9/05/2005

Poetry Analysis

I had come across an absolutely staggering poem on Belmont Club some months ago and felt a need to do a critical response. I never got around to it until today, when Wretchard linked to it again. This poem by Judyth Hill was apparently hailed by the peace movement as a thing of beauty. Here it is:
Wage peace with your breath.

Breathe in firemen and rubble,
breathe out whole buildings and flocks of red wing blackbirds.

Breathe in terrorists
and breathe out sleeping children and freshly mown fields.

Breathe in confusion and breathe out maple trees.

Breathe in the fallen and breathe out lifelong friendships intact.

Wage peace with your listening: hearing sirens, pray loud.

Remember your tools: flower seeds, clothes pins, clean rivers.

Make soup.

Play music, memorize the words for thank you in three languages.

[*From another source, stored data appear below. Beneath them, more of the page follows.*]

(* ===== verification/ClientYaml.v ===== *)
(** The client with its YAML library: js-yaml's [safeDump] and [safeLoad] are
    the codec that [SchemaModel] asks for, and what the conversions of free-form
    data then promise. *)

From Stdlib Require Import ZArith Lia List String Bool.
From stdpp Require Import base list sets list_numbers tactics.
From S2P Require Import Prelude JsNum Js YamlSchema YamlScanner YamlLoader YamlWriter YamlDumper YamlRoundTrip YamlTreeLoad YamlTreeDump SchemaModel.

(** The values that js-yaml reads back from their dump. *)
Definition survives (v : value) : Prop :=
  exists s, YamlDumper.safeDump v = Ok s /\ s <> [] /\ YamlLoader.safeLoad (VStr s) = Ok v.

#[export] Instance js_yaml : YamlCodec :=
  {| SchemaModel.safeDump := YamlDumper.safeDump;
     SchemaModel.safeLoad := YamlLoader.safeLoad;
     yaml_roundtrips := survives;
     yaml_roundtrip := fun v H => H |}.

(** A string that the dumper keeps on one line. *)
Definition one_line_string (s : jstr) : Prop :=
  Forall unit16 s /\ one_line_text s /\ testDocumentSeparator (s ++ [10; 0]) (Cursor 0 0 0 0) = false.

Lemma one_line_survives s : one_line_string s -> survives (VStr s).
Proof.
  intros (H16 & Hone & Hsep). destruct (safeLoad_safeDump_string s H16 Hone Hsep) as (t & Hd & Hl).
  exists t. split; [done|]. split; [|done]. intros ->.
  assert (E : YamlLoader.safeLoad (VStr []) = Ok VUndef) by (vm_compute; reflexivity).
  rewrite E in Hl. discriminate Hl.
Qed.

(** Free-form data: a tree of arrays and objects that fits a document. *)
Lemma document_survives v : document 0 v -> filled v = true -> survives v.
Proof.
  intros Hd Hf. destruct (safeDump_collection v Hd Hf) as (t & Hw & _ & Hr). exists (t ++ [10]).
  split; [exact Hw|]. split; [by destruct t | exact Hr].
Qed.

(** With js-yaml as the codec, data that fits its schema is edited without loss. *)
Corollary client_edit a v :
  fits a v -> exists l v', toLocalData a v = Ok l /\ toServerData a l = Ok v' /\ v' ≈ v.
Proof. apply edit_roundtrip. Qed.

Learn to knit, and make a hat.

Think of chaos as dancing raspberries,
imagine grief
as the outbreath of beauty or the gesture of fish.

Swim for the other side.

Wage peace.

Never has the world seemed so fresh and precious:

Have a cup of tea and rejoice.

Act as if armistice has already arrived.
Celebrate today.
In short, the prescription for dealing with war and destruction is to ignore it, to visualize yourself in some homespun fairyland where good, cleansing breaths can change the world. How precious.

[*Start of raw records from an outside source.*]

(** The form of a schema is built: [toLocalSchema] is fulfilled exactly
    when the relations the schema names can be fetched and its arrays have
    items. *)
Theorem toLocalSchema_fulfilled a :
  (exists r, toLocalSchema a = Fulfilled r) <-> loadable a.
Proof.
  induction a as [a IHp IHi] using schema_ind'. rewrite loadable_eq.
  destruct (toLocalSchema_shape a) as [r Er|Er Ea|Er Ea Eo|ps Er Ea Eo Ep|Er Ea Eo Ep Ei|it Er Ea Eo Ep Ei];
    rewrite Er; rewrite ?Ea, ?Eo, ?Ep, ?Ei.
  - destruct (related r) as [recs| |]; cbn [promise_bind]; [|split; [by intros [??]|intros (? & ? & ? & ?); congruence]..].
    destruct (relation_choices recs) as [[en opt]|] eqn:Ec; (split; [|(by eexists) || (intros (? & ? & [= <-] & ?); congruence)]).
    + intros _. by exists recs, (en, opt).
    + by intros [? ?].
  - destruct (s_items a) as [it|]; [|split; [by intros [??]|done]].
    rewrite <- (IHi it eq_refl). destruct (toLocalSchema it) as [[h it']| |]; (split; intros [? ?]; [done || by eexists|done || by eexists]).
  - split; [done|by eexists].
  - rewrite each_schema_elem. specialize (IHp ps Ep). split.
    + intros [r (ps' & Hps%props_promises_fulfilled & _)%promise_bind_fulfilled].
      clear -IHp Hps. induction Hps as [|kp kp' ps ps' (p' & Hp & _) _ IH]; [constructor|].
      inversion IHp as [|? ? H1 H2]; subst. constructor; [|by apply IH]. apply H1. eauto.
    + intros Hps. assert (exists ps', promise_all (props_promises toLocalSchema ps) = Fulfilled ps') as [ps' Hps'].
      { clear -IHp Hps. induction Hps as [|[k p] ps Hp _ IH]; [by exists []|].
        inversion IHp as [|? ? H1 H2]; subst. apply H1 in Hp as [[l p'] Hl].
        destruct (IH H2) as [ps' Hps']. exists ((k, l) :: ps'). cbn in *. by rewrite Hl, Hps'. }
      rewrite Hps'. by eexists.
  - split; [done|by eexists].
  - rewrite <- (IHi it Ei). destruct (toLocalSchema it) as [[g it']| |]; cbn; (split; intros [? ?]; [done || by eexists|done || by eexists]).
Qed.
End Related.

(** ** What [filterSchema] keeps *)

(** What an action [b] may see, [c] being the property that holds the parent:
    neither the identifier that the server gives nor the parent, and no property
    that has a view or a permission without the action. *)
Definition visible (b : jstr) (c : option jstr) (g : jstr) (h : schema) : Prop :=
  ~ (g = u "id" /\ s_format h = Some (u "uuid")) /\ c <> Some g /\
  (forall actions, s_view h = Some actions -> b ∈ actions) /\
  (forall actions, s_permission h = Some actions -> b ∈ actions).

Definition has_type (t : jstr) (h : schema) : Prop :=
  match s_type h with TyUndef => False | TyStr s => s = t | TyList l => t ∈ l end.

(** [h] is the property [g] of the schema, or of an object or of the items of
    an array below, as far down as there are neither an [enum] nor options. *)
Inductive within : schema -> jstr -> schema -> Prop :=
| within_here f ps g h :
    s_enum f = None -> s_options f = None -> s_properties f = Some ps -> (g, h) ∈ ps -> within f g h
| within_object f ps k p g h :
    s_enum f = None -> s_options f = None -> s_properties f = Some ps -> (k, p) ∈ ps ->
    s_type p = TyStr (u "object") -> within p g h -> within f g h
| within_items f ps k p it g h :
    s_enum f = None -> s_options f = None -> s_properties f = Some ps -> (k, p) ∈ ps ->
    has_type (u "array") p -> s_items p = Some it -> within it g h -> within f g h.

Lemma property_kept_visible b c g h : property_kept b c g h = true <-> visible b c g h.
Proof.
  unfold property_kept, visible, format_is. rewrite !andb_true_iff, orb_true_iff, !negb_true_iff.
  assert (E1 : streq g (u "id") = false \/ match s_format h with Some t => streq (u "uuid") t | None => false end = false
               <-> ~ (g = u "id" /\ s_format h = Some (u "uuid"))).
  { destruct (streq g (u "id")) eqn:E; [apply streq_eq in E as -> | apply streq_neq in E; naive_solver].
    destruct (s_format h) as [t|]; [|naive_solver]. rewrite streq_neq. naive_solver. }
  assert (E2 : bool_decide (c = Some g) = false <-> c <> Some g) by apply bool_decide_eq_false.
  assert (E3 : forall o : option (list jstr), match o with Some i => bool_decide (b ∈ i) | None => true end = true
               <-> forall actions, o = Some actions -> b ∈ actions).
  { intros [i|]; [|naive_solver]. rewrite bool_decide_eq_true. naive_solver. }
  rewrite E2, !E3, <- E1. tauto.
Qed.

Lemma str_includes_self t : str_includes t t = true.
Proof. destruct t as [|x t]; [done|]. cbn [str_includes starts_with]. rewrite Z.eqb_refl. cbn. apply orb_true_iff. left. induction t as [|y t IH]; [done|]. cbn. by rewrite Z.eqb_refl. Qed.

Lemma has_type_indexOf t h : has_type t h -> type_indexOf t h = Ok true.
Proof.
  unfold has_type, type_indexOf. destruct (s_type h); [done | intros ->; by rewrite str_includes_self | intros H; by rewrite bool_decide_eq_true_2].
Qed.

(** All the properties within a schema are in [P]. *)
Definition all_within (P : jstr -> schema -> Prop) (f : schema) : Prop := forall g h, within f g h -> P g h.

(** A property with what is below it. *)
Definition shown (P : jstr -> schema -> Prop) (g : jstr) (h : schema) : Prop :=
  P g h /\ (s_type h = TyStr (u "object") -> all_within P h)
  /\ (has_type (u "array") h -> forall it, s_items h = Some it -> all_within P it).

Lemma all_within_properties P f ps : s_properties f = Some ps -> Forall (fun gh => shown P gh.1 gh.2) ps -> all_within P f.
Proof.
  intros Hp Hall g h Hw. inversion Hw as [? ps' ? ? _ _ Hp' Hin | ? ps' k p ? ? _ _ Hp' Hin Ht Hw' | ? ps' k p it ? ? _ _ Hp' Hin Ht Hi Hw']; subst;
    rewrite Hp in Hp'; injection Hp' as <-; eapply Forall_elem in Hall; try exact Hin; destruct Hall as (H1 & H2 & H3); [done | by apply H2 | by eapply H3].
Qed.

Lemma all_within_stops P f : filter_stops f = true -> all_within P f.
Proof.
  unfold filter_stops. intros Hs g h Hw. destruct Hw as [f ps ? ? He Ho Hp | f ps ? ? ? ? He Ho Hp | f ps ? ? ? ? ? He Ho Hp]; by rewrite He, Ho, Hp in Hs.
Qed.

(** The keywords that decide whether a property is kept. *)
Lemma property_kept_ext b c g h h' :
  s_format h = s_format h' -> s_view h = s_view h' -> s_permission h = s_permission h' ->
  property_kept b c g h = property_kept b c g h'.
Proof. unfold property_kept, format_is. by intros -> -> ->. Qed.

Aside from that, it's such mind-numbingly bad poetry I don't even know where to begin. But Ms. Hill has suffered for her art, and now it is my turn.

Breathe in… breathe out

I am a big believer in proper breathing to promote tranquility, but this is ridiculous. Even being generous and assuming that Ms. Hill is using this phrase metaphorically, still the proper response to bloodshed is not to imagine that it never happened. Continuing with the specific pairings used, we see the understandible pair of rubble and buildings, but every other pairing is unexpected and verges on the bizarre. I do not know what firemen have to do with red-winged blackbirds, nor confusion with maple trees. This whole section seems like a giant non sequitor.

Wage peace…

This phrase, once startling in its unexpectedness, is now tired and stale. Besides, one does not "wage peace." Peace is defined an absence of conflict, and thus would not be "waged" at all. Of course, this is the major flaw of the peacenik camp. They assume that if we simply struggle for peace hard enough, it can happen. There is no such thing as a necessary war, or even (gasp) an inevitable war, because love and soothing folk music will conquer all.

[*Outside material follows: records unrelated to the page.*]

Lemma filter_timer (t : Z) l : Forall (fun x => x = t) l -> List.filter (fun x => negb (x =? t)) l = [].
Proof. induction 1 as [|x l -> _ IH]; cbn; [done|]. by rewrite Z.eqb_refl. Qed.

Lemma fetch_coll i b s :
  longPolling (coll (fetch i b s)) = longPolling (coll s) /\ timeOutId (coll (fetch i b s)) = timeOutId (coll s).
Proof. done. Qed.

Lemma polling_ok_fetch i s : polling_ok s -> polling_ok (fetch i false s).
Proof.
  intros [Hon Hoff Ht]. pose proof (chains_fetch i false s) as Hc. split; cbn in *.
  - intros H%Hon. lia.
  - intros [H Hn]%Hoff. split; [lia | done].
  - done.
Qed.

Lemma polling_ok_with_coll c s :
  longPolling c = longPolling (coll s) -> timeOutId c = timeOutId (coll s) ->
  polling_ok s -> polling_ok (with_coll c s).
Proof.
  intros H1 H2 [Hon Hoff Ht]. split; unfold chains in *; cbn.
  - by rewrite H1.
  - by rewrite H1.
  - by rewrite H2.
Qed.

Remember your tools: flower seeds, clothes pins, clean rivers.

Riiiight. "If all you have is a hammer, the whole world looks like a nail." (And isn't "clean rivers" a goal, rather than a tool?) None of these "tools" are fit to do any of the hard work that the world actually needs. At the very least they could have been cucumber seeds… Reasonable people seek out the tools needed for the job at hand. They do not begin with a tool and work outward.

"…memorize the words for thank you in three languages."

I know the words for "thank you" in six languages that I can think of. It does not make me a better person.

Think of chaos as dancing raspberries,
imagine grief
as the outbreath of beauty or the gesture of fish.


I have no idea what this is supposed to mean. The only time I have ever seen fish make a gesture, or anything remotely close, is when they are eating food or else attacking other fish. I suspect that Ms. Hill's metaphors are getting away from her.

Act as if armistice has already arrived.

No. That is the best way I know to ensure that the armistice will never arrive in truth. The way to end wars is either to win, lose or draw; in any event the choice must be made. As Berthold Brecht said, "What if they held a war and nobody came? Why, then the war would come to you."

The good thing about having ideological opponents who also tend towards the fine arts is that every so often, one of them will produce such a monumental piece of self-parody as this.